Редькин искоса глянул на него, усмехнулся.
– Не верь бабам, Репнев, – сказал он, мгновенно оскаляясь и тут же вновь переходя в обычное настроение напряженности и подозрительности, – я их много знал. Одна верная была – Анька. И то когда на глазах. – Он вдруг стал промаргивать слезы, и сейчас в нем было что-то от жалобящейся на жизнь собаки. – Задавили девку, гады!.. А какая девка была – цены ей нет! От границы со мной шла, под пулю первая кидалась... За что мне такое, а, Репнев?
– Почему же ты не веришь, что у меня может быть своя Аня? – спросил Репнев. – Жена ведь. Или ты совсем не человек, командир?

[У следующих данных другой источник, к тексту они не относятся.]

(* ===== verification/Scoped.v ===== *)
(** * Tenant-scoped repositories (src/voiceai/database/scoped.py)

    One view of any [Repository] pinned to a tenant. The isolation theorems are
    proved against [RepositoryLaws], so they hold for every lawful backend. Only
    [raw_documents], the untyped read of rows that need not validate, is left out. *)
From S2P Require Import Prelude PyText PyVal Pagination Repository.
Open Scope Z_scope.

Definition TENANT_ID_FIELD : string := "tenant_id".

Module Scoped.
Section scoped.
Context {M S : Type} `{HM : Model M} {inner : Repository M S}.

(** A constructed view; the constructor rejects the empty tenant. *)
Record view := mkView { tenant : string }.
Definition make (tenant_id : string) : result db_error view :=
  if negb (str_true tenant_id) then Err TenantNotBoundError else Ok (mkView tenant_id).

Implicit Types (V : view) (s : S) (m : M).

(** [tenant_id == self._tenant_id] on a stored row. *)
Definition owns V m : bool := bool_decide (m_tenant m = Some (tenant V)).
Definition stamp V m : M := upd_base (set_tenant (Some (tenant V))) m.

Definition insert V (uuid : string) m s : S * M := rp_insert uuid (stamp V m) s.

Definition get V (item_id : string) s : result db_error (option M) :=
  match rp_get item_id s with
  | Err e => Err e
  | Ok None => Ok None
  | Ok (Some m) => if owns V m then Ok (Some m) else Ok None
  end.

Definition list_where V (filters : list (string * val)) (params : PaginationParams) s : Page M :=
  let filter_value := match dget TENANT_ID_FIELD filters with Some v => v | None => VStr (tenant V) end in
  if negb (val_eqb filter_value (VStr (tenant V))) then paginate [] 0 params
  else let stamped := dset TENANT_ID_FIELD (VStr (tenant V)) filters in
       let page := rp_list_where stamped params s in
       let rows := List.filter (fun row => m_active row && owns V row) (pg_items page) in
       paginate rows (pg_total page) params.

(** [list] *)
Definition list_all V (params : PaginationParams) s : Page M := list_where V [] params s.

Definition require_same_tenant V (item_id : option string) s : result db_error unit :=
  match rp_get (match item_id with Some i => i | None => "" end) s with
  | Err e => Err e
  | Ok (Some stored) => if owns V stored then Ok tt else Err (NotFoundError item_id)
  | Ok None => Err (NotFoundError item_id)
  end.

Definition update V (now : Z) m s : S * result db_error M :=
  match require_same_tenant V (m_id m) s with
  | Err e => (s, Err e)
  | Ok _ => rp_update now (stamp V m) s
  end.

Definition soft_delete V (now : Z) (user_id : option string) (item_id : string) s : S * result db_error bool :=
  match require_same_tenant V (Some item_id) s with
  | Err e => (s, Err e)
  | Ok _ => rp_soft_delete now user_id item_id s
  end.

Definition find_one V (field : string) (value : val) s : option M :=
  if decide (field = TENANT_ID_FIELD) then
    if negb (val_eqb value (VStr (tenant V))) then None else rp_find_one field value s
  else match rp_find_one field value s with
       | Some m => if owns V m then Some m else None
       | None => None
       end.

Definition find_many V (field : string) (value : val) (lim : Z) s : list M :=
  if bool_decide (field = TENANT_ID_FIELD) && negb (val_eqb value (VStr (tenant V))) then []
  else let matched := rp_find_many field value lim s in
       let rows := List.filter (fun row => m_active row && owns V row) matched in
       take (Z.to_nat (bounded lim)) rows.

Definition repository V : Repository M S := {|
  rp_insert := insert V; rp_get := get V; rp_list_where := list_where V; rp_update := update V;
  rp_soft_delete := soft_delete V; rp_find_one := find_one V; rp_find_many := find_many V |}.

(** ** Isolation, for every lawful backend *)
Context {laws : RepositoryLaws M S}.

(** The rows of the bound tenant, in the backend's listing order. *)
Definition own_rows V s : list M := List.filter (owns V) (rp_view s).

– Жена, – сказал задумчиво Редькин, – оно конечно... – Он опять криво усмехнулся. – А насчет человеческого – может, его уже и нет во мне. Я с границы отступал, понял? Кто с границы отступал, у того человеческому неоткуда взяться. Выжег его немец дотла. Резать их в бога душу мать! – Лицо его выразило такую степень ненависти, что Репнев ужаснулся. Редькина не пронять. Он встал.
– Слышь, доктор, – спросил Редькин, когда он уже поднимался, – а этот Ганс, который с ней живет, так бы и согласился с ее мужем в товарищах ходить?

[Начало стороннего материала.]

(** The six [sync_*] entry points: which list, which row. *)
Definition sync_with (is_interim : bool) (f : list msg -> result history_error (list msg)) (h : history) :
    result history_error history :=
  match f (if is_interim then interim h else messages h) with
  | Ok l => Ok (on_list is_interim (fun _ => l) h)
  | Err e => Err e
  end.
Definition sync_after_interruption heard := sync_with false (trim_last_assistant heard).
Definition sync_interim_after_interruption heard := sync_with true (trim_last_assistant heard).
Definition sync_turn_after_interruption turn heard := sync_with false (trim_assistant_for_turn turn heard).
Definition sync_interim_turn_after_interruption turn heard := sync_with true (trim_assistant_for_turn turn heard).
Definition sync_response_after_interruption uid heard := sync_with false (trim_assistant_for_response uid heard).
Definition sync_interim_response_after_interruption uid heard := sync_with true (trim_assistant_for_response uid heard).
End trim.

(** *** Reading *)
Definition last_role (h : history) : val :=
  match last (messages h) with Some m => mget "role" m | None => VNone end.
Definition last_content (h : history) : val :=
  match last (messages h) with Some m => mget "content" m | None => VNone end.
Definition last_assistant_content (h : history) : val :=
  match rindex (fun m => role_is ASSISTANT m && truthy (mget "content" m)) (messages h) with
  | Some i => mget "content" (default [] (messages h !! i))
  | None => VNone
  end.
Definition user_turn_signature (h : history) : nat * val :=
  let users := List.filter (role_is USER) (messages h) in
  (length users, match last users with Some m => mget "content" m | None => VNone end).
Definition is_duplicate_user (content : string) (h : history) : result history_error bool :=
  match last (messages h) with
  | None => Ok false
  | Some l => if role_is USER l
              then match vstrip (mget_or "content" (VStr "") l) with
                   | Ok c => Ok (bool_decide (c = strip content))
                   | Err e => Err e
                   end
              else Ok false
  end.
Definition len (h : history) : nat := length (messages h).
Definition sync_interim (ms : option (list msg)) (h : history) : history :=
  mkHistory (messages h) (match ms with Some l => l | None => messages h end).

(** *** Repairing assistant/tool pairs *)
Definition hashable (v : val) : bool := match v with VList _ | VDict _ => false | _ => true end.
Definition tool_id (m : msg) : val := mget_or "tool_call_id" (VStr "") m.
Definition has_calls (m : msg) : bool := role_is ASSISTANT m && truthy (mget "tool_calls" m).

(** [expected_ids]; a number is not iterable, a list or dict id is not hashable. *)
Definition call_id (tc : val) : list val :=
  match tc with VDict d => if truthy (mget "id" d) then [mget "id" d] else [] | _ => [] end.
Definition expected_ids (m : msg) : result history_error (list val) :=
  match mget_or "tool_calls" (VList []) m with
  | VList tcs => let ids := concat (map call_id tcs) in
                 if forallb hashable ids then Ok ids else Err HistoryTypeError
  | VStr _ | VDict _ => Ok []
  | _ => Err HistoryTypeError
  end.

(** [matched_tools]; the ids matched so far are those of [acc]. *)
Fixpoint match_tools (expected : list val) (acc : list msg) (tools : list msg) :
    result history_error (list msg) :=
  match tools with
  | [] => Ok acc
  | t :: tools' =>
      if negb (hashable (tool_id t)) then Err HistoryTypeError
      else if val_in (tool_id t) expected && negb (val_in (tool_id t) (map tool_id acc))
      then match_tools expected (acc ++ [t]) tools'
      else match_tools expected acc tools'
  end.

Definition keeps_content (m : msg) : bool :=
  match mget "content" m with VStr s => str_true (strip s) | v => truthy v end.

(** What one assistant row with tool calls and its following tool rows become,
    with the row as the repair leaves it ([msg.pop("tool_calls", None)] is in place). *)
Definition repair_group (m : msg) (tools : list msg) : msg * result history_error (list msg) :=
  match expected_ids m with
  | Err e => (m, Err e)
  | Ok ids =>
      match match_tools ids [] tools with
      | Err e => (m, Err e)
      | Ok matched =>
          if match ids with [] => false | _ => true end && forallb (fun i => val_in i (map tool_id matched)) ids
          then (m, Ok (m :: matched))
          else let m' := ddel "tool_calls" m in (m', Ok (if keeps_content m' then [m'] else []))
      end
  end.

(** The [while i < len(msgs)] loop; every pass consumes a row. The first
    component is the rows as the loop leaves them in place when it raises. *)
Fixpoint sanitize_go (fuel : nat) (msgs : list msg) : list msg * result history_error (list msg) :=
  match fuel, msgs with
  | _, [] | 0, _ => (msgs, Ok [])
  | S fuel', m :: rest =>
      let tools := if has_calls m then take_while (role_is TOOL) rest else [] in
      let rest' := if has_calls m then drop_while (role_is TOOL) rest else rest in
      let (m', kept) := if has_calls m then repair_group m tools
                        else (m, Ok (if role_is TOOL m then [] else [m])) in
      match kept with
      | Err e => (m' :: rest, Err e)
      | Ok kept =>
          let (rows, out) := sanitize_go fuel' rest' in
          (m' :: tools ++ rows, match out with Ok out => Ok (kept ++ out) | Err e => Err e end)
      end
  end.
Definition sanitize_tool_messages (msgs : list msg) : list msg * result history_error (list msg) :=
  match sanitize_go (length msgs) msgs with
  | (_, Ok out) => (out, Ok out)
  | (rows, Err e) => (rows, Err e)
  end.

(** [get_copy] repairs the stored rows, then copies those not excluded. *)
Definition get_copy (h : history) : history * result history_error (list msg) :=
  let (ms, out) := sanitize_tool_messages (messages h) in
  (mkHistory ms (interim h),
   match out with
   | Ok ms => Ok (List.filter (fun m => negb (truthy (mget "exclude_from_llm" m))) ms)
   | Err e => Err e
   end).
End History.

(** [strip_internal_keys] of src/voiceai/llms/message_models.py *)
Definition INTERNAL_MESSAGE_KEYS : list string :=
  ["turn_id"; "response_uid"; "asr_turn_id"; "sequence_id"; "message_category"; "exclude_from_llm"].
Definition strip_internal_keys (messages : list msg) : list msg :=
  map (List.filter (fun kv => negb (bool_decide (kv.1 ∈ INTERNAL_MESSAGE_KEYS)))) messages.

(** ** Lemmas on rows *)
Lemma val_eqb_str v s : val_eqb v (VStr s) = true <-> v = VStr s.
Proof. destruct v; simpl; try done. rewrite bool_decide_eq_true. split; congruence. Qed.

Lemma role_is_dset r k v m : k <> "role" -> role_is r (dset k v m) = role_is r m.
Proof. intros Hk. unfold role_is, mget. by rewrite dget_dset_ne. Qed.
Lemma role_is_ddel r k m : k <> "role" -> role_is r (ddel k m) = role_is r m.
Proof. intros Hk. unfold role_is, mget. by rewrite dget_ddel_ne. Qed.
Lemma mget_dset_ne k k' v m : k <> k' -> mget k (dset k' v m) = mget k m.
Proof. intros Hk. unfold mget. by rewrite dget_dset_ne. Qed.
Lemma mget_dset_eq k v m : mget k (dset k v m) = v.
Proof. unfold mget. by rewrite dget_dset_eq. Qed.

Lemma role_disjoint r r' m : role_is r m = true -> r <> r' -> role_is r' m = false.
Proof.
  unfold role_is. rewrite val_eqb_str. intros -> Hne. simpl. by apply bool_decide_eq_false.
Qed.

Lemma take_drop_while {A} (p : A -> bool) l : take_while p l ++ drop_while p l = l.
Proof. induction l as [|x l IH]; simpl; [done|]. destruct (p x); simpl; congruence. Qed.
Lemma take_while_all {A} (p : A -> bool) l : Forall (fun x => p x = true) (take_while p l).
Proof. induction l as [|x l IH]; simpl; [done|]. destruct (p x) eqn:E; by constructor. Qed.
Lemma drop_while_head {A} (p : A -> bool) l x l' : drop_while p l = x :: l' -> p x = false.
Proof. induction l as [|y l IH]; simpl; [done|]. destruct (p y) eqn:E; [done|]. by intros [= -> ->]. Qed.
Lemma drop_while_length {A} (p : A -> bool) l : length (drop_while p l) <= length l.
Proof. induction l as [|x l IH]; simpl; [done|]. destruct (p x); simpl; lia. Qed.
Lemma filter_drop_while {A} (p q : A -> bool) l :
  (forall x, p x = true -> q x = false) -> List.filter q (drop_while p l) = List.filter q l.
Proof.
  intros H. induction l as [|x l IH]; simpl; [done|]. destruct (p x) eqn:E; [|done]. by rewrite IH, H.
Qed.

Lemma filter_none {A} (q : A -> bool) l : Forall (fun x => q x = false) l -> List.filter q l = [].
Proof. induction 1 as [|x l Hx]; simpl; [done|]. by rewrite Hx. Qed.

Lemma filter_alter {A} (q : A -> bool) f i (l : list A) :
  (forall x, l !! i = Some x -> q x = false /\ q (f x) = false) ->
  List.filter q (alter f i l) = List.filter q l.
Proof.
  revert i. induction l as [|x l IH]; intros [|i] H; [done..| |].
  - destruct (H x eq_refl) as [H1 H2]. simpl. by rewrite H1, H2.
  - change (alter f (S i) (x :: l)) with (x :: alter f i l). simpl. by rewrite IH by apply H.
Qed.

Lemma rindex_ext {A} (p q : A -> bool) l : (forall x, p x = q x) -> rindex p l = rindex q l.
Proof. intros H. induction l as [|x l IH]; simpl; [done|]. by rewrite IH, H. Qed.

Lemma rindex_alter_same {A} (p : A -> bool) f i l :
  (forall x, p (f x) = p x) -> rindex p (alter f i l) = rindex p l.
Proof.
  intros H. revert i. induction l as [|x l IH]; intros [|i]; [done..| |].
  - simpl. by rewrite H.
  - change (alter f (S i) (x :: l)) with (x :: alter f i l). simpl. by rewrite IH.
Qed.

Репнев с яростью грохнул дверью землянки.
Теперь пришло решение, и оно было окончательным. Он знал, что все личное сейчас теряет право на существование. И он шел в Клинцы не из-за Полины. Вернее, из-за нее тоже. Она была его жена, и ничто не могло снять с него обязанности заботиться о ней. Но главным в этом его рейде было другое. Он потерял Коппа. Он потерял его, хотя мог бы не потерять... Он не может бросить Полину там, посреди сомнений... Он знал ее хорошо. Она женщина, и она слаба. Что там у них с Бергманом – это их дело... Мысль эта опять ударила по сердцу грубо и тяжело, как ломом. Он на миг задохнулся от видения двух голов на подушке: Полины и Бергмана. Но Репнев задавил в себе и этот взрыв фантазии. Долг, который лежит на нем, двойной: перед Полиной и перед немцем. Он не имеет права не выполнить обещания. Память Коппа упрямо теребила его совесть. Он должен протянуть руку тем, кто был бы товарищем Гансу. И он не может оставить в неведении и в неверии женщину, которая была избрана им в спутницы на целую жизнь.

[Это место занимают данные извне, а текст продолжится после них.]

Definition set_mk_type (v : option string) (m : mark) : mark :=
  mkMark v (mk_sequence_id m) (mk_turn_id m) (mk_response_uid m) (mk_text_synthesized m) (mk_is_first_chunk m)
    (mk_is_final_chunk m) (mk_sent_ts m) (mk_duration m) (mk_counter m) (mk_acked m) (mk_ack_ts m) (mk_cleared m)
    (mk_cleared_on_interrupt m).
Definition set_mk_sequence_id (v : option Z) (m : mark) : mark :=
  mkMark (mk_type m) v (mk_turn_id m) (mk_response_uid m) (mk_text_synthesized m) (mk_is_first_chunk m)
    (mk_is_final_chunk m) (mk_sent_ts m) (mk_duration m) (mk_counter m) (mk_acked m) (mk_ack_ts m) (mk_cleared m)
    (mk_cleared_on_interrupt m).
Definition set_mk_turn_id (v : option Z) (m : mark) : mark :=
  mkMark (mk_type m) (mk_sequence_id m) v (mk_response_uid m) (mk_text_synthesized m) (mk_is_first_chunk m)
    (mk_is_final_chunk m) (mk_sent_ts m) (mk_duration m) (mk_counter m) (mk_acked m) (mk_ack_ts m) (mk_cleared m)
    (mk_cleared_on_interrupt m).
Definition set_mk_response_uid (v : option string) (m : mark) : mark :=
  mkMark (mk_type m) (mk_sequence_id m) (mk_turn_id m) v (mk_text_synthesized m) (mk_is_first_chunk m)
    (mk_is_final_chunk m) (mk_sent_ts m) (mk_duration m) (mk_counter m) (mk_acked m) (mk_ack_ts m) (mk_cleared m)
    (mk_cleared_on_interrupt m).
Definition set_mk_text_synthesized (v : option string) (m : mark) : mark :=
  mkMark (mk_type m) (mk_sequence_id m) (mk_turn_id m) (mk_response_uid m) v (mk_is_first_chunk m) (mk_is_final_chunk
    m) (mk_sent_ts m) (mk_duration m) (mk_counter m) (mk_acked m) (mk_ack_ts m) (mk_cleared m)
    (mk_cleared_on_interrupt m).
Definition set_mk_is_first_chunk (v : option bool) (m : mark) : mark :=
  mkMark (mk_type m) (mk_sequence_id m) (mk_turn_id m) (mk_response_uid m) (mk_text_synthesized m) v
    (mk_is_final_chunk m) (mk_sent_ts m) (mk_duration m) (mk_counter m) (mk_acked m) (mk_ack_ts m) (mk_cleared m)
    (mk_cleared_on_interrupt m).
Definition set_mk_is_final_chunk (v : option bool) (m : mark) : mark :=
  mkMark (mk_type m) (mk_sequence_id m) (mk_turn_id m) (mk_response_uid m) (mk_text_synthesized m) (mk_is_first_chunk
    m) v (mk_sent_ts m) (mk_duration m) (mk_counter m) (mk_acked m) (mk_ack_ts m) (mk_cleared m)
    (mk_cleared_on_interrupt m).
Definition set_mk_sent_ts (v : option Q) (m : mark) : mark :=
  mkMark (mk_type m) (mk_sequence_id m) (mk_turn_id m) (mk_response_uid m) (mk_text_synthesized m) (mk_is_first_chunk
    m) (mk_is_final_chunk m) v (mk_duration m) (mk_counter m) (mk_acked m) (mk_ack_ts m) (mk_cleared m)
    (mk_cleared_on_interrupt m).
Definition set_mk_duration (v : option Q) (m : mark) : mark :=
  mkMark (mk_type m) (mk_sequence_id m) (mk_turn_id m) (mk_response_uid m) (mk_text_synthesized m) (mk_is_first_chunk
    m) (mk_is_final_chunk m) (mk_sent_ts m) v (mk_counter m) (mk_acked m) (mk_ack_ts m) (mk_cleared m)
    (mk_cleared_on_interrupt m).
Definition set_mk_counter (v : option Z) (m : mark) : mark :=
  mkMark (mk_type m) (mk_sequence_id m) (mk_turn_id m) (mk_response_uid m) (mk_text_synthesized m) (mk_is_first_chunk
    m) (mk_is_final_chunk m) (mk_sent_ts m) (mk_duration m) v (mk_acked m) (mk_ack_ts m) (mk_cleared m)
    (mk_cleared_on_interrupt m).
Definition set_mk_acked (v : option bool) (m : mark) : mark :=
  mkMark (mk_type m) (mk_sequence_id m) (mk_turn_id m) (mk_response_uid m) (mk_text_synthesized m) (mk_is_first_chunk
    m) (mk_is_final_chunk m) (mk_sent_ts m) (mk_duration m) (mk_counter m) v (mk_ack_ts m) (mk_cleared m)
    (mk_cleared_on_interrupt m).
Definition set_mk_ack_ts (v : option Q) (m : mark) : mark :=
  mkMark (mk_type m) (mk_sequence_id m) (mk_turn_id m) (mk_response_uid m) (mk_text_synthesized m) (mk_is_first_chunk
    m) (mk_is_final_chunk m) (mk_sent_ts m) (mk_duration m) (mk_counter m) (mk_acked m) v (mk_cleared m)
    (mk_cleared_on_interrupt m).
Definition set_mk_cleared (v : bool) (m : mark) : mark :=
  mkMark (mk_type m) (mk_sequence_id m) (mk_turn_id m) (mk_response_uid m) (mk_text_synthesized m) (mk_is_first_chunk
    m) (mk_is_final_chunk m) (mk_sent_ts m) (mk_duration m) (mk_counter m) (mk_acked m) (mk_ack_ts m) v
    (mk_cleared_on_interrupt m).
Definition set_mk_cleared_on_interrupt (v : bool) (m : mark) : mark :=
  mkMark (mk_type m) (mk_sequence_id m) (mk_turn_id m) (mk_response_uid m) (mk_text_synthesized m) (mk_is_first_chunk
    m) (mk_is_final_chunk m) (mk_sent_ts m) (mk_duration m) (mk_counter m) (mk_acked m) (mk_ack_ts m) (mk_cleared m)
    v.
Record SequenceStats := mkSequenceStats {
  sq_sent : Z;
  sq_acked : Z;
  sq_delays : list Q;
  sq_interrupted : bool;
  sq_first_sent_ts : option Q;
  sq_last_sent_ts : option Q;
  sq_total_audio_duration : Q;
  sq_turn_id : option Z }.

Что бы там ни было, он пойдет в Клинцы! Конечно, раненые нуждаются в нем и после операции. Конечно, вполне возможна и провокация там, в Клинцах. И все-таки его долг убедиться в том, что собой представляют эти двое, согласившиеся рисковать. Горестно усмехаясь, он подумал, что, если даже у него все удастся и он установит связь с Клинцами, Редькин все равно способен его расстрелять после возвращения в отряд. Редькин все может. Но решение было принято, и Репнев начал готовиться к уходу. Какой-то посторонний шум оторвал его от хлопот. У землянки командования стояли двое, приведенные часовыми. На них были темные комбинезоны и летные шлемы. «Летчики?» – изумился Репнев и вслед за всем населением лагеря побежал к прибывшим. Оба шли, напряженно улыбаясь, у одного – с косым шрамом на лбу – горячечно блестели глаза. «Видно, не уверены еще, к партизанам ли попали», – подумал Репнев. Он повернулся было уходить, но его догнали Юрка и Трифоныч.
– Видал? – У Юрки чуб выбился из-под пилотки, глаза сверкали.
– Что именно? – спросил Репнев.
– Наши десант сбросили, – пояснил Юрка, – лесник их разведку к нам привел. У них и рация есть.
– С Москвой, значит, напрямую свяжемся, – изумленно покрутил бородой Трифоныч. – Это надо ж... Ну теперь пустим мы гансам юшку.
Репнев постоял немного у санитарной землянки, наблюдая, как разливается между деревьями алое струение заката. Теперь тем более надо связываться с Полиной, решил он. Из землянки выбралась Надя.